◆ Instructions to follow:
Look through the data below for the line with "registered, a controller", and transcribe it exactly together with each line after it up to and including the line with "metric_name (mv_name v) = true →". Give nothing else.

Collected data
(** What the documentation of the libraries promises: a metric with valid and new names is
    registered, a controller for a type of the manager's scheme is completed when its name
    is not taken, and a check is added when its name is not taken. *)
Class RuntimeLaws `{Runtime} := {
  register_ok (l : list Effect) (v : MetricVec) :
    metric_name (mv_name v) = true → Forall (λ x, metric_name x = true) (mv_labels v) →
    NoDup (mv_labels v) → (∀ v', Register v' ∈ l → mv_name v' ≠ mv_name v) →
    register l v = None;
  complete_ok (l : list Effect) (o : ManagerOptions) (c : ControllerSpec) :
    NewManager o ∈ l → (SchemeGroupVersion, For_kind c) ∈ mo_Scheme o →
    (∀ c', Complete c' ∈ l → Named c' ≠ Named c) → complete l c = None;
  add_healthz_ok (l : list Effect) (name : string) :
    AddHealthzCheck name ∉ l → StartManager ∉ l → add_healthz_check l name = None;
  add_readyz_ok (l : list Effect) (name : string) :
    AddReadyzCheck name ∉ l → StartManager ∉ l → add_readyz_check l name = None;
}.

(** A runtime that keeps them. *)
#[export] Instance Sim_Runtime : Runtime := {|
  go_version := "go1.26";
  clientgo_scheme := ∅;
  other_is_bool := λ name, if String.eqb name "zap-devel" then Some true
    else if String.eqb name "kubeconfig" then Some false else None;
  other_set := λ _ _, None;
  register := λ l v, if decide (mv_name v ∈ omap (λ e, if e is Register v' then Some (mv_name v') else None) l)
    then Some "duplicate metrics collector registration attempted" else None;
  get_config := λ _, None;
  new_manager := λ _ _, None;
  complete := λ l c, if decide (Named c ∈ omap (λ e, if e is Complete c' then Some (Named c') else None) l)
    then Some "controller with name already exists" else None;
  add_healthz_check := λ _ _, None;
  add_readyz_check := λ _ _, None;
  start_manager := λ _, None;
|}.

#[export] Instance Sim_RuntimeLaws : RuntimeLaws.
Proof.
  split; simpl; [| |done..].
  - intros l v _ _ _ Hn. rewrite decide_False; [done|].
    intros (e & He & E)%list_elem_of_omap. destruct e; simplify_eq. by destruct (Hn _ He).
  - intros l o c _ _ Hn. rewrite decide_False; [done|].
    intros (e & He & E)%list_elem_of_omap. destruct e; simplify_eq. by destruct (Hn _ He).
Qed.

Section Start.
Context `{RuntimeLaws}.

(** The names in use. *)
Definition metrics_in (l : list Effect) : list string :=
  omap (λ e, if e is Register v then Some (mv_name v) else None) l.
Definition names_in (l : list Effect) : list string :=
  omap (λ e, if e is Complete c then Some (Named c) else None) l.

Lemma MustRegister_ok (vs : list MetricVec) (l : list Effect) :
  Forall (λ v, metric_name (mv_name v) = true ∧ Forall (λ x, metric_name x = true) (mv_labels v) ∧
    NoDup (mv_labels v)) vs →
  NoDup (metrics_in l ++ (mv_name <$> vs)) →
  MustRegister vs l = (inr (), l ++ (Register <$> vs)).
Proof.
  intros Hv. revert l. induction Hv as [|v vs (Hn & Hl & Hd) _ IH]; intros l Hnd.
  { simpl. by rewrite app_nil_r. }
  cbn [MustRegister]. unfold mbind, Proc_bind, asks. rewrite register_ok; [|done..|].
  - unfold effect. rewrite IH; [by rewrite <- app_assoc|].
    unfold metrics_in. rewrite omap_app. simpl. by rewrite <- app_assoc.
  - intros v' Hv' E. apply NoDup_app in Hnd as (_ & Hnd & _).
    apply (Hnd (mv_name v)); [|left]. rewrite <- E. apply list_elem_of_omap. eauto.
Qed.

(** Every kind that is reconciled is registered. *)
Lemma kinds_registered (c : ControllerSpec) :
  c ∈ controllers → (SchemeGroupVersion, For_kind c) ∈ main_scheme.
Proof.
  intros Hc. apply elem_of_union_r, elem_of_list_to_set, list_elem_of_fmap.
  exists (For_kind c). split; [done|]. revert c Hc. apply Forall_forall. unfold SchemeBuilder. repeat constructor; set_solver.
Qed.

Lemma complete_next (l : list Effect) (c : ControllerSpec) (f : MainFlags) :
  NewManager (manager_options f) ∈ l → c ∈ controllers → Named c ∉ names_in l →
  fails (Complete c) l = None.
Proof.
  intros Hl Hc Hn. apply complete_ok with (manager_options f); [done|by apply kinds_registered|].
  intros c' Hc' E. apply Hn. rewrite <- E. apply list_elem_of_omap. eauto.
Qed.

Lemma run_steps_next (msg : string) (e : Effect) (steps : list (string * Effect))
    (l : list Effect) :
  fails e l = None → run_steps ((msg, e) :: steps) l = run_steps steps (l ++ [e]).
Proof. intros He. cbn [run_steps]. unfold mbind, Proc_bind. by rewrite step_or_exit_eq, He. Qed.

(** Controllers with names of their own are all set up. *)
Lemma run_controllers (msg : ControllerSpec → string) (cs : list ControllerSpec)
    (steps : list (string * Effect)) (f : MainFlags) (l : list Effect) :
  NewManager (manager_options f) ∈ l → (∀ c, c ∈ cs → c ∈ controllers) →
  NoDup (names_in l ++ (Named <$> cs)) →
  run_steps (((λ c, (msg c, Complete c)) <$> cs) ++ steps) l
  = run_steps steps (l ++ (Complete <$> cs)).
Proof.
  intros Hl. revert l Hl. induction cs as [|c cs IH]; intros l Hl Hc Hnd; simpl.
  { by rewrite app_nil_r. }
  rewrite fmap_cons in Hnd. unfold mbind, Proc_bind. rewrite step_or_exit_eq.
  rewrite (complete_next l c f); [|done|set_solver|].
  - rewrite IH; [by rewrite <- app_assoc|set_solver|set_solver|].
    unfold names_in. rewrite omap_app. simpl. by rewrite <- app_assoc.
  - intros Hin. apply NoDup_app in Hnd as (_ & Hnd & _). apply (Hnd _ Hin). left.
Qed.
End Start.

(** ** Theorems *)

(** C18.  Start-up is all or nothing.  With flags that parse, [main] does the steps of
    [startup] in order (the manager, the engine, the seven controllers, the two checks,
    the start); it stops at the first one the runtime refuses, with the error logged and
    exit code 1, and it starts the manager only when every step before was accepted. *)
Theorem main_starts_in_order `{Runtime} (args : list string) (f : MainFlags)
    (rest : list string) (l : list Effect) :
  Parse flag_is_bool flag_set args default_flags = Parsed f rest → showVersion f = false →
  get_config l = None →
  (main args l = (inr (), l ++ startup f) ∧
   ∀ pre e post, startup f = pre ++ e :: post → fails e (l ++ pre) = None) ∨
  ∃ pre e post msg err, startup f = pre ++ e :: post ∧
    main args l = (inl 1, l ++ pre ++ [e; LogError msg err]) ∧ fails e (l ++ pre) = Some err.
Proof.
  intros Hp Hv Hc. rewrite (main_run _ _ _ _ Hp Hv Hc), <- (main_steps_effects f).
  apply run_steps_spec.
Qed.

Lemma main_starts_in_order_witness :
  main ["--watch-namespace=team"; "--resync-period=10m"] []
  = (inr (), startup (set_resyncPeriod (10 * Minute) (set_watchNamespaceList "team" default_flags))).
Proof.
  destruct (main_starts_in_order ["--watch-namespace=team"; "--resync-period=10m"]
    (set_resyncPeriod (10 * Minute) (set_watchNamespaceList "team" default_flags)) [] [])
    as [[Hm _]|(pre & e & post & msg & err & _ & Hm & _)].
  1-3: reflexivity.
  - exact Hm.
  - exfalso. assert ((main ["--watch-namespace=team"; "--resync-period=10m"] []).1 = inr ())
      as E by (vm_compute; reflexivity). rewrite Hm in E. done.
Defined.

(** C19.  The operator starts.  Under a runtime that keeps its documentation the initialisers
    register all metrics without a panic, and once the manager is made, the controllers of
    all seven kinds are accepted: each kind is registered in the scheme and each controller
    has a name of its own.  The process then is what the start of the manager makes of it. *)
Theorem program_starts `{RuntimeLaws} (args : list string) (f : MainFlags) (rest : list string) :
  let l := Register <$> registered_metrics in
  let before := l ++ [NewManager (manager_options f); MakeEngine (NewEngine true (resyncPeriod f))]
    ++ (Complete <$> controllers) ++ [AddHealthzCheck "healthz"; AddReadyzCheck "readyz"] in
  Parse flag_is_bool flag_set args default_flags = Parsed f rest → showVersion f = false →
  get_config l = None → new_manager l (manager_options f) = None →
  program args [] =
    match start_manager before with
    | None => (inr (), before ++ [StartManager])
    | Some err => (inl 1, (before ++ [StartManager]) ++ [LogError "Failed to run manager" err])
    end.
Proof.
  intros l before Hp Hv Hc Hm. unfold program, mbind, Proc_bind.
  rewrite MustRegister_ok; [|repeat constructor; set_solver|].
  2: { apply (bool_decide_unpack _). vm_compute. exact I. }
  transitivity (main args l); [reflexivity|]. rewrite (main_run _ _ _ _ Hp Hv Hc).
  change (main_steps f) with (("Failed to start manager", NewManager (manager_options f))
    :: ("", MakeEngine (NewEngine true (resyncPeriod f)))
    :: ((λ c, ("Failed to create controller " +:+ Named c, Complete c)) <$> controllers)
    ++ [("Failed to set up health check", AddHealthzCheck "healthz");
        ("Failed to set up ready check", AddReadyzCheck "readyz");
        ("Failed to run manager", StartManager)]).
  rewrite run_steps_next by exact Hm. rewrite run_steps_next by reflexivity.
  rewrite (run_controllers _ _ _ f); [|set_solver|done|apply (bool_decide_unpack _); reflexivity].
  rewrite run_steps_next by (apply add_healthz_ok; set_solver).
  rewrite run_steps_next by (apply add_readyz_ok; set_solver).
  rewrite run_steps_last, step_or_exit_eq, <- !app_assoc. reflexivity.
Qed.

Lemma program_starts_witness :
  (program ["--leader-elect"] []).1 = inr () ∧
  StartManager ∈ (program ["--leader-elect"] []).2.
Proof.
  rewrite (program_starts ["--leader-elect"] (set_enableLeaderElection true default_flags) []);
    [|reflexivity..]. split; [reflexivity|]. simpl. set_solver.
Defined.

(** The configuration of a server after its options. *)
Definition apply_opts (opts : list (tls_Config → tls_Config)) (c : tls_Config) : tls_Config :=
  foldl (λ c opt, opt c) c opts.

◆ Exercise output:
    registered, a controller for a type of the manager's scheme is completed when its name
    is not taken, and a check is added when its name is not taken. *)
Class RuntimeLaws `{Runtime} := {
  register_ok (l : list Effect) (v : MetricVec) :
    metric_name (mv_name v) = true → Forall (λ x, metric_name x = true) (mv_labels v) →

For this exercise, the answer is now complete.